As that match finished up, the other half of the table had just finished their match 1 and one of them had to leave for the night. Since I had already played two rounds, I opted to take the bye and let the cube owner and their kids (the other three players with two matches under their belt) keep playing. Watching the other games definitely further exposed how linear my plan was; there were a lot more larger and smaller synergies playing on the vehicle theme and intresting navigation of complicated board states than went on during my matches. I mostly watched the game between the cube owner and a Greasefang deck, but the matches were dynamic and drawn-out enough there wasn’t time for more.
Something something vehicles, something something not reading signals, make your own joke.
Cards That Make Me Feel Something (August 20, 2025)

The Cards That Make Me Feel Something cube is actually the first cube I played upon joining my regular group in San Jose, and thus the first cube I ever played in paper. The name is self-descriptive: during the draft someone mentioned that every pack they got passed they felt like they were in the wrong colors because they would see a card that made them sad they couldn’t pick it. I would call it probably the most powerful of the cubes in the current regular rotation in the group so far at Legacy-esque in power level[3], even though power-max’ing is definitely not the driving design goal of the cube. I would describe it as Legacy-esque in power level, with little fast mana but lots of combo (at least two of the following generally pop up as decks in the pod: storm, Birthing Pod, reanimator, Pestermite + Kiki-Jiki / Splinter Twin). It also has a general bent towards I would say towards 2010’s era Magic, though there are definitely newer cards in the mix (but no Universes Beyond).

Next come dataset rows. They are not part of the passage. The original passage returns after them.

(* ===== verification/HandshakeTunnel.v ===== *)
(** * Tunnels: connect and accept (crates/session/src/tunnel.rs)

    The drivers that run a handshake over a byte stream, [connect] and
    [connect_fs] at the client, [accept] and [accept_with_peer_static] at the
    bridge, with the padded frames around the messages. A driver is a [proc]: a
    tree of the reads and writes it makes, with what it does when one fails. The
    random padding and the randomness of the handshake are arguments. *)

From stdpp Require Import base numbers list gmap strings relations.
From Stdlib Require Import ZArith Lia Strings.Byte.
From S2P Require Import Prelude Bytes SessionFrames SessionLink SessionStream Signature Token HandshakeWire ReplayLog ReplaySet Handshake HandshakeRun HandshakeAuth.

(** ** Programs on a byte stream *)
Inductive proc (A : Type) : Type :=
| PRet (a : A)
| PWrite (bs : list byte) (ok err : proc A)
| PRead (n : nat) (ok : list byte → proc A) (err : proc A).
Arguments PRet {A} a.
Arguments PWrite {A} bs ok err.
Arguments PRead {A} n ok err.

Fixpoint pbind {A B} (p : proc A) (k : A → proc B) : proc B :=
  match p with
  | PRet a => k a
  | PWrite bs ok err => PWrite bs (pbind ok k) (pbind err k)
  | PRead n ok err => PRead n (λ l, pbind (ok l) k) (pbind err k)
  end.

Abbreviation HS_PAD_MAX := 1023 (only parsing).

(** What the padding draws: the two bytes of its length (as a number) and its
    content. *)
Record PadDraw : Set := mkPad { pad_draw : option Z; pad_fill : list byte }.

(** ** Padded frames *)
Definition write_padded_handshake_floor (msg : list byte) (floor : Z) (d : PadDraw) : proc (result SessionError unit) :=
  let base := Z.max (zlen msg) floor in
  let pad_extra := match pad_draw d with Some v => v `mod` (HS_PAD_MAX + 1) | None => 0 end in
  let total := base + pad_extra in
  let pad_len := Z.to_nat (total - zlen msg) in
  if bool_decide (total > u16_max) then PRet (Err (Wire "handshake frame too large"))
  else PWrite (be_bytes 2 total ++ msg ++ take pad_len (pad_fill d ++ replicate pad_len x00))
         (PRet (Ok tt)) (PRet (Err SessionIo)).

Definition write_padded_handshake (msg : list byte) (d : PadDraw) : proc (result SessionError unit) :=
  write_padded_handshake_floor msg 0 d.

Definition read_padded_handshake (expected_msg_len : Z) : proc (result SessionError (list byte)) :=
  PRead 2 (λ lb,
    let total := be_val lb in
    if bool_decide (total < expected_msg_len) || bool_decide (total > expected_msg_len + HS_PAD_MAX)
    then PRet (Err (Wire "handshake frame length out of range"))
    else PRead (Z.to_nat total) (λ buf, PRet (Ok (take (Z.to_nat expected_msg_len) buf))) (PRet (Err SessionIo)))
  (PRet (Err SessionIo)).

Definition read_padded_handshake_m3 : proc (result SessionError (list byte)) :=
  PRead 2 (λ lb,
    let total := be_val lb in
    if negb (bool_decide (MSG_3_LEN_WITH_TOKEN <= total <= MSG_3_LEN_WITH_FS_TOKEN + HS_PAD_MAX))
    then PRet (Err (Wire "m3 frame length out of range"))
    else PRead (Z.to_nat total) (λ buf,
      match (match at_ buf 2 with
             | MSG_TYPE_3_FS => Some MSG_3_LEN_WITH_FS_TOKEN
             | MSG_TYPE_3 => Some MSG_3_LEN_WITH_TOKEN
             | _ => None
             end) with
      | None => PRet (Err (Wire "m3 unknown msg_type"))
      | Some msg_len =>
        if bool_decide (total < msg_len) then PRet (Err (Wire "m3 frame shorter than its message type"))
        else PRet (Ok (take (Z.to_nat msg_len) buf))
      end) (PRet (Err SessionIo)))
  (PRet (Err SessionIo)).

(** [p.await?] *)
Definition ptry {E A B} (p : proc (result E A)) (k : A → proc (result E B)) : proc (result E B) :=
  pbind p (λ r, match r with Ok a => k a | Err e => PRet (Err e) end).

Section tunnel.
Context {SC : SessionCrypto} {NZ : Snow SC} {KM : MlKem768} {ED : Ed25519}.

(** The randomness of one end: Noise's ephemeral, ML-KEM's, the paddings', and
    the instant at which the stream is made. *)
Record TunnelDraws : Set := mkDraws { t_eph : list byte; t_kem : list byte; t_pad1 : PadDraw; t_pad2 : PadDraw; t_now : Z }.

(** The body of [connect] and [connect_fs]. *)
Definition drive_initiator (i : HandshakeInitiator) (d : TunnelDraws) : proc (result SessionError SessionStream) :=
  match write_message_1 i with
  | (_, Err e) => PRet (Err e)
  | (i, Ok m1) =>
    ptry (write_padded_handshake m1 (t_pad1 d)) (λ _,
    ptry (read_padded_handshake MSG_2_LEN) (λ m2,
    match read_message_2 m2 i with
    | (_, Err e) => PRet (Err e)
    | (i, Ok _) =>
      match write_message_3 i with
      | Err e => PRet (Err e)
      | Ok (m3, keys) =>
        ptry (write_padded_handshake_floor m3 MSG_3_LEN_WITH_FS_TOKEN (t_pad2 d)) (λ _,
        match from_session_keys (keys_binding keys) (keys_mlkem_ss keys) (keys_transport keys) Initiator with
        | Err e => PRet (Err e)
        | Ok framer => PRet (Ok (SessionStream_new framer (t_now d)))
        end)
      end
    end))
  end.

Definition connect (d : TunnelDraws) (client_x25519_sk bridge_x25519_pk : list byte) (token : CapabilityToken)
  : proc (result SessionError SessionStream) :=
  match HandshakeInitiator_new (t_eph d) (t_kem d) client_x25519_sk bridge_x25519_pk token with
  | Err e => PRet (Err e)
  | Ok i => drive_initiator i d
  end.

Definition connect_fs (d : TunnelDraws) (client_x25519_sk bridge_x25519_pk : list byte) (token : FsCapabilityToken)
  : proc (result SessionError SessionStream) :=
  match new_fs (t_eph d) (t_kem d) client_x25519_sk bridge_x25519_pk token with
  | Err e => PRet (Err e)
  | Ok i => drive_initiator i d
  end.

(** The end of [accept_with_peer_static]: message 3 has been read. *)
Definition accept_finish (r : HandshakeResponder) (m3 : list byte) (flt : Faults) (now : Z) (v : TokenVerifier)
  : TokenVerifier * result SessionError (SessionStream * list byte) :=
  match read_message_3 r m3 flt v with
  | (v, Err e) => (v, Err e)
  | (v, Ok keys) =>
    match (match transport_remote_static (keys_transport keys) with
           | Some s => if bool_decide (length s = 32%nat) then Some s else None
           | None => None
           end) with
    | None => (v, Err (State "no remote static after handshake"))
    | Some peer_static =>
      match from_session_keys (keys_binding keys) (keys_mlkem_ss keys) (keys_transport keys) Responder with
      | Err e => (v, Err e)
      | Ok framer => (v, Ok (SessionStream_new framer now, peer_static))
      end
    end
  end.

(** The bridge's verifier is touched by message 3 only; [flt] is what its disk
    does then. *)
Definition accept_with_peer_static (d : TunnelDraws) (bridge_x25519_sk bridge_ed25519_pk operator_ed25519_pk : list byte)
  (flt : Faults) (v : TokenVerifier) : proc (TokenVerifier * result SessionError (SessionStream * list byte)) :=
  pbind
    (match HandshakeResponder_new (t_eph d) bridge_x25519_sk bridge_ed25519_pk operator_ed25519_pk with
     | Err e => PRet (Err e)
     | Ok r =>
       ptry (read_padded_handshake MSG_1_LEN) (λ m1,
       match read_message_1 m1 r with
       | (_, Err e) => PRet (Err e)
       | (r, Ok _) =>
         match write_message_2 (t_kem d) r with
         | (_, Err e) => PRet (Err e)
         | (r, Ok m2) =>
           ptry (write_padded_handshake m2 (t_pad1 d)) (λ _,
           ptry read_padded_handshake_m3 (λ m3, PRet (Ok (r, m3))))
         end
       end)
     end)
    (λ x, match x with
          | Err e => PRet (v, Err e)
          | Ok (r, m3) => PRet (accept_finish r m3 flt (t_now d) v)
          end).

Definition accept (d : TunnelDraws) (bridge_x25519_sk bridge_ed25519_pk operator_ed25519_pk : list byte)
  (flt : Faults) (v : TokenVerifier) : proc (TokenVerifier * result SessionError SessionStream) :=
  pbind (accept_with_peer_static d bridge_x25519_sk bridge_ed25519_pk operator_ed25519_pk flt v)
    (λ x, PRet (x.1, match x.2 with Ok (s, _) => Ok s | Err e => Err e end)).
End tunnel.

We were at 6 players today, so after packs were distributed the cube owner went through the remainder of the cards and noted any combo pieces so we knew not to expect to see them in the draft, including Griselbrand, Wasteland, Glacial Chasm, Kiki-Jiki, and a bunch of storm cards, both mana-makers and payoffs.

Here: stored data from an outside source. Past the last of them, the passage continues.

Lemma write_padded_eq msg floor d : Z.max (zlen msg) floor + HS_PAD_MAX <= u16_max →
  write_padded_handshake_floor msg floor d
  = PWrite (pframe msg (pad_of msg floor d)) (PRet (Ok tt)) (PRet (Err SessionIo)).
Proof.
  intros Hm. destruct (pad_of_len msg floor d) as [Hl Hb]. unfold write_padded_handshake_floor, pframe.
  rewrite bool_decide_false by lia. rewrite Hl. done.
Qed.

Lemma be_val_frame (l : list byte) : zlen l <= u16_max → be_val (be_bytes 2 (zlen l)) = zlen l.
Proof. intros. apply be_u16_roundtrip. pose proof (zlen_nonneg l). unfold in_u16. lia. Qed.

Section frames.
Context {A B C : Type}.
Implicit Types (p : proc A) (q : proc B).

Lemma left_send msg floor d (k : unit → proc (result SessionError C)) q a b z :
  Z.max (zlen msg) floor + HS_PAD_MAX <= u16_max →
  rtc dstep (mkDuplex (k tt) q (a ++ pframe msg (pad_of msg floor d)) b) z →
  rtc dstep (mkDuplex (ptry (write_padded_handshake_floor msg floor d) k) q a b) z.
Proof. intros Hm H. rewrite write_padded_eq by done. cbn [ptry pbind]. by apply left_write. Qed.

Lemma right_send msg floor d (k : unit → proc (result SessionError C)) (h : result SessionError C → proc B) p a b z :
  Z.max (zlen msg) floor + HS_PAD_MAX <= u16_max →
  rtc dstep (mkDuplex p (pbind (k tt) h) a (b ++ pframe msg (pad_of msg floor d))) z →
  rtc dstep (mkDuplex p (pbind (ptry (write_padded_handshake_floor msg floor d) k) h) a b) z.
Proof. intros Hm H. rewrite write_padded_eq by done. cbn [ptry pbind]. by apply right_write. Qed.

Lemma left_recv msg pad n (k : list byte → proc (result SessionError C)) q a b z :
  zlen msg = n → zlen (msg ++ pad) <= n + HS_PAD_MAX → n + HS_PAD_MAX <= u16_max →
  rtc dstep (mkDuplex (k msg) q a b) z →
  rtc dstep (mkDuplex (ptry (read_padded_handshake n) k) q a (pframe msg pad ++ b)) z.
Proof.
  intros Hn Hp Hmax H. unfold pframe. rewrite <- (assoc_L (++)). cbn [ptry pbind read_padded_handshake].
  apply left_read; [apply length_be_bytes|]. rewrite be_val_frame by lia.
  rewrite zlen_app in Hp |- *. pose proof (zlen_nonneg pad).
  rewrite !bool_decide_false by lia. cbn [orb pbind]. apply left_read.
  { rewrite length_app. unfold zlen. lia. }
  by rewrite take_app_length' by (unfold zlen in *; lia).
Qed.
(** [divmod] by 60 of a float between the whole number [w] and [w + 1]:
    the quotient and the remainder of [w]. *)
Lemma divmod_60 (M : positive) (E w : Z) :
  canon M E → 0 ≤ w < 2 ^ 47 →
  w * 2 ^ 1074 ≤ val (Z.pos M) E < (w + 1) * 2 ^ 1074 →
  trunc (floordiv (S754_finite false M E) (of_int 60)) = Some (w / 60) ∧
  trunc (fmodulo (S754_finite false M E) (of_int 60)) = Some (w mod 60).
Proof.
  intros Hcanon Hw HV.
  pose proof (canon_emin _ _ Hcanon) as HE.
  pose proof (canon_digits _ _ Hcanon) as HM.
  pose proof (pow2_pos 1074 ltac:(lia)) as HK.
  set (V := val (Z.pos M) E) in *.
  set (Q := V / (60 * 2 ^ 1074)). set (R := V mod (60 * 2 ^ 1074)).
  assert (V / 2 ^ 1074 = w) as HVw.
  { symmetry. apply (Z.div_unique V (2 ^ 1074) w (V - w * 2 ^ 1074)); lia. }
  assert (Q = w / 60) as HQ.
  { unfold Q. rewrite (Z.mul_comm 60), <- Z.div_div by lia. by rewrite HVw. }
  assert (R / 2 ^ 1074 = w mod 60) as HR.
  { unfold R. rewrite (Z.mul_comm 60), Z.rem_mul_r by lia.
    rewrite HVw, (Z.mul_comm (2 ^ 1074)), Z.div_add by lia.
    rewrite Z.div_small; [lia|]. apply Z.mod_pos_bound; lia. }
  assert (V = 60 * 2 ^ 1074 * Q + R) as HVQR by (apply Z.div_mod; lia).
  assert (0 ≤ R < 60 * 2 ^ 1074) as HRb by (apply Z.mod_pos_bound; lia).
  assert (0 ≤ Q) as HQ0 by (rewrite HQ; apply Z.div_pos; lia).
  assert (Q < 2 ^ 47) as HQ47.
  { rewrite HQ. apply Z.div_lt_upper_bound; lia. }
  assert (0 < V) as HV0.
  { unfold V, val. pose proof (pow2_pos (E + 1074) ltac:(lia)). lia. }
  (* the quotient, as a float *)
  assert (∀ (m : positive) (c : Z),
            canon m c → val (Z.pos m) c = 60 * 2 ^ 1074 * Q → 0 < Q →
            ∃ mq cq, canon mq cq ∧ val (Z.pos mq) cq = Q * 2 ^ 1074 ∧
                     fdiv (S754_finite false m c) (of_int 60) = S754_finite false mq cq)
    as Hquot.
  { intros m c Hc Hv HQpos.
    destruct Q as [|pq|pq] eqn:HQeq; try lia.
    destruct (canon_exists pq 0 ltac:(lia) ltac:(lia)) as (mq & cq & Hcq & Hvq & _).
    { change (2 ^ 53) with (64 * 2 ^ 47). lia. }
    exists mq, cq. split; [done|]. split; [by rewrite Hvq|].
    pose proof (canon_emin _ _ Hc) as Hc0. pose proof (canon_digits _ _ Hc) as Hm.
    assert (-48 < c) as Hc48.
    { destruct (Z.lt_ge_cases (-48) c) as [|Hle]; [done|exfalso].
      unfold val in Hv.
      assert (2 ^ 1074 = 2 ^ (- 48 - c) * (2 ^ 48 * 2 ^ (c + 1074))) as Hsplit.
      { rewrite <- !Z.pow_add_r by lia. f_equal. lia. }
      pose proof (pow2_pos (c + 1074) ltac:(lia)).
      pose proof (pow2_pos (-48 - c) ltac:(lia)).
      rewrite Hsplit in Hv.
      change (2 ^ 53) with 9007199254740992 in Hm.
      change (2 ^ 48) with 281474976710656 in Hv. nia. }
    destruct Hc as [Hfexp Hmax].
    assert (Z.pos (digits2_pos m) = 53) as Hd.
    { rewrite fexp_eq in Hfexp. lia. }
    pose proof (digits2_pos_bounds m) as Hb. rewrite Hd in Hb.
    change (53 - 1) with 52 in Hb.
    apply fdiv_60_exact; try done; try lia.
    rewrite Hvq, Hv. unfold val. simpl (0 + 1074). lia. }
  assert (is_neg (of_int 60) = false) as Hneg60 by reflexivity.
  assert (zero_like (of_int 60) = S754_zero false) as Hzl by reflexivity.
  unfold floordiv, fmodulo, divmod.
  destruct (fmod_60 M E Hcanon) as [[Hzero Hmod]|(m & c & Hc & Hv & Hmod)];
    rewrite Hmod.
  - (* no remainder *)
    change (R = 0) in Hzero.
    change (fsub (S754_finite false M E) (S754_zero false)) with (S754_finite false M E).
    assert (0 < Q) as HQpos by nia.
    destruct (Hquot M E Hcanon ltac:(fold V; lia) HQpos)
      as (mq & cq & Hcq & Hvq & Hdiv).
    rewrite Hdiv. cbn [is_zero fst snd]. rewrite Hzl.
    pose proof (canon_emin _ _ Hcq) as Hcq0.
    rewrite (floor_integer mq cq Q) by done.
    rewrite fsub_same_value by done.
    change (SFltb (fdiv (of_int 1) (of_int 2)) (S754_zero false)) with false.
    cbn iota. rewrite trunc_val by done.
    rewrite Hvq, Z.div_mul by lia. rewrite HQ. split; [done|].
    simpl trunc. f_equal. rewrite <- HR, Hzero. done.
  - (* a remainder *)
    change (val (Z.pos m) c = R) in Hv.
    pose proof (canon_emin _ _ Hc) as Hc0.
    cbn [is_zero]. rewrite Hneg60.
    change (is_neg (S754_finite false m c)) with false. cbn [Bool.eqb negb].
    assert (trunc (S754_finite false m c) = Some (w mod 60)) as Htm.
    { rewrite trunc_val by done. by rewrite Hv, HR. }
    destruct (decide (Q = 0)) as [HQz|HQnz].
    + rewrite fsub_same_value by (done || fold V; lia).
      change (fdiv (S754_zero false) (of_int 60)) with (S754_zero false).
      cbn [is_zero fst snd]. unfold zero_like. rewrite sign_fdiv_60.
      split; [|done]. simpl. f_equal. lia.
    + assert (0 < Q) as HQpos by lia.
      destruct (canon_exists 60 0 ltac:(lia) ltac:(lia) ltac:(done)) as (_ & _ & _).
      assert (∃ pd : positive, Z.pos pd = 60 * Q) as [pd Hpd].
      { destruct (60 * Q) as [|pd|pd] eqn:Heq; try lia. by exists pd. }
      destruct (canon_exists pd 0 ltac:(lia) ltac:(lia)) as (md & cd & Hcd & Hvd & _).
      { rewrite Hpd. change (2 ^ 53) with (64 * 2 ^ 47). lia. }
      assert (val (Z.pos md) cd = 60 * 2 ^ 1074 * Q) as Hvd'.
      { rewrite Hvd. unfold val. simpl (0 + 1074). lia. }
      rewrite (fsub_canonical M m md E c cd) by (done || fold V; lia).
      destruct (Hquot md cd Hcd Hvd' HQpos) as (mq & cq & Hcq & Hvq & Hdiv).
      rewrite Hdiv. cbn [is_zero fst snd].
      pose proof (canon_emin _ _ Hcq) as Hcq0.
      rewrite (floor_integer mq cq Q) by done.
      rewrite fsub_same_value by done.
      change (SFltb (fdiv (of_int 1) (of_int 2)) (S754_zero false)) with false.
      cbn iota. rewrite trunc_val by done.
      rewrite Hvq, Z.div_mul by lia. by rewrite HQ.
Qed.

Lemma format_of_hundredths_exact (n : Z) :
  0 ≤ n < hundredths_bound →
  format_time_taken (of_hundredths n) =
    Ok (pretty (n / 6000) +:+ "m " +:+ pretty (n mod 6000 / 100) +:+ "s").
Proof.
  unfold hundredths_bound. intros Hn. destruct n as [|p|p]; try lia.
  - by vm_compute.
  - unfold of_hundredths.
    destruct (fdiv_hundredths p ltac:(lia)) as (M & E & Hdiv & Hcanon & HV).
    rewrite Hdiv.
    destruct (divmod_60 M E (Z.pos p / 100) Hcanon) as [Hq Hr]; [|done|].
    { split; [apply Z.div_pos; lia|].
      apply Z.div_lt_upper_bound; [lia|]. change (2 ^ 51) with (16 * 2 ^ 47) in Hn. lia. }
    unfold format_time_taken, int_of_float. rewrite Hq, Hr.
    rewrite Z.div_div by lia. change (100 * 60) with 6000.
    assert (Z.pos p mod 6000 / 100 = Z.pos p / 100 mod 60) as ->; [|done].
    change 6000 with (100 * 60). rewrite Z.rem_mul_r by lia.
    rewrite (Z.mul_comm 100 (_ mod 60)), Z.div_add by lia.
    rewrite Z.div_small; [lia|]. apply Z.mod_pos_bound; lia.
Qed.

Section Properties.

Variable int_of_str : string → option Z.
Variable capitalize : string → string.
Variable strip : string → string.
Variable check_password_hash : string → string → bool.
Variable validate_on_submit : LoginForm → bool.
Variable login_user : User → session → session.

(** *** Submitting an answer *)

Lemma submit_answer_in_range (req : request) (s : session) (i : Z)
    (qs : list Question) (q : Question) (rs : list AnswerRecord) :
  s !! "current_index" = Some (VInt i) →
  s !! "questions" = Some (VQuestions qs) →
  index qs i = Some q →
  s !! "answers" = Some (VAnswers rs) →
  submit_answer req s =
    (<["current_index" := VInt (i + 1)]>
       (<["answers" := VAnswers (rs ++ [record_of q (form req !! "answer")])]> s),
     Ok (Redirect "show_question" [])).
Proof.
  intros Hci Hqs Hq Hrs. run. rewrite Hci, Hqs. simpl. by rewrite Hq, Hrs.
Qed.

Lemma submit_answer_out_of_range (req : request) (s : session) (i : Z)
    (qs : list Question) :
  s !! "current_index" = Some (VInt i) →
  s !! "questions" = Some (VQuestions qs) →
  index qs i = None →
  submit_answer req s = (s, Raise IndexError).
Proof.
  intros Hci Hqs Hq. run. rewrite Hci, Hqs. simpl. by rewrite Hq.
Qed.

(** C10. Once the quiz is complete (the current index, the total and the
    number of stored questions are the same), a further [POST /submit]
    raises IndexError when it fetches the current question; no answer is
    appended, the index is not advanced and no redirect is returned. *)
Theorem submit_answer_after_completion (req : request) (s : session)
    (n : Z) (qs : list Question) :
  s !! "current_index" = Some (VInt n) →
  s !! "total_questions" = Some (VInt n) →
  s !! "questions" = Some (VQuestions qs) →
  Z.of_nat (length qs) = n →
  submit_answer req s = (s, Raise IndexError).
Proof.
  intros Hci _ Hqs <-.
  eapply submit_answer_out_of_range; [done..|]. apply index_length.
Qed.

(** C4. While a question is current, [submit_answer] appends exactly one
    record to the answers, for every submitted value (a missing field
    included) and without raising. The record is incorrect whenever the
    value is not one of A, B, C, D, and for a value among them it is
    correct exactly when the value is the question's answer label. *)
Theorem submit_answer_records (req : request) (s : session) (i : Z)
    (qs : list Question) (q : Question) (rs : list AnswerRecord) :
  s !! "current_index" = Some (VInt i) →
  s !! "questions" = Some (VQuestions qs) →
  index qs i = Some q →
  s !! "answers" = Some (VAnswers rs) →
  ∃ r : AnswerRecord,
    submit_answer req s =
      (<["current_index" := VInt (i + 1)]> (<["answers" := VAnswers (rs ++ [r])]> s),
       Ok (Redirect "show_question" [])) ∧
    length (rs ++ [r]) = S (length rs) ∧
    user_answer r = form req !! "answer" ∧
    ((∀ l, l ∈ labels → form req !! "answer" ≠ Some l) → is_correct r = false) ∧
    (∀ l, l ∈ labels → form req !! "answer" = Some l →
       (is_correct r = true ↔ l = answer q)).
Proof.
  intros Hci Hqs Hq Hrs. exists (record_of q (form req !! "answer")).
  split; [|split; [|split; [|split]]].
  - by eapply submit_answer_in_range.
  - rewrite length_app. simpl. lia.
  - reflexivity.
  - simpl. intros Hout. destruct (form req !! "answer") as [a|] eqn:Ha; [|done].
    unfold in_labels. case_bool_decide as Hin; [|done].
    by destruct (Hout a Hin).
  - simpl. intros l Hl ->. unfold in_labels.
    rewrite bool_decide_eq_true_2 by done. simpl.
    rewrite bool_decide_eq_true. split; congruence.
Qed.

I generally shy away from combo because I don’t really know how to put it together, but I was in the mood to challenge myself and this is definitely the cube to do it. Plus, after seeing everything not in the draft, there were jokes flying about everyone going midrange, so I felt like combo could be open. That plus a “screw it” attitude are pretty much the only justifications I have for my pack 1 pick 1 being Emrakul, the Promised End. It felt like a stroke of genius when my second pick was Reanimate, even though it is quite a lot of life to pay. Green felt decently open so I drifted into that as my second color, with the big turning point being picking a Questing Beast over Goryo’s Vengeance. I figured if I got the latter to wheel it would be so good with Questing Beast, but Questing Beast also just acted as a game plan of its own.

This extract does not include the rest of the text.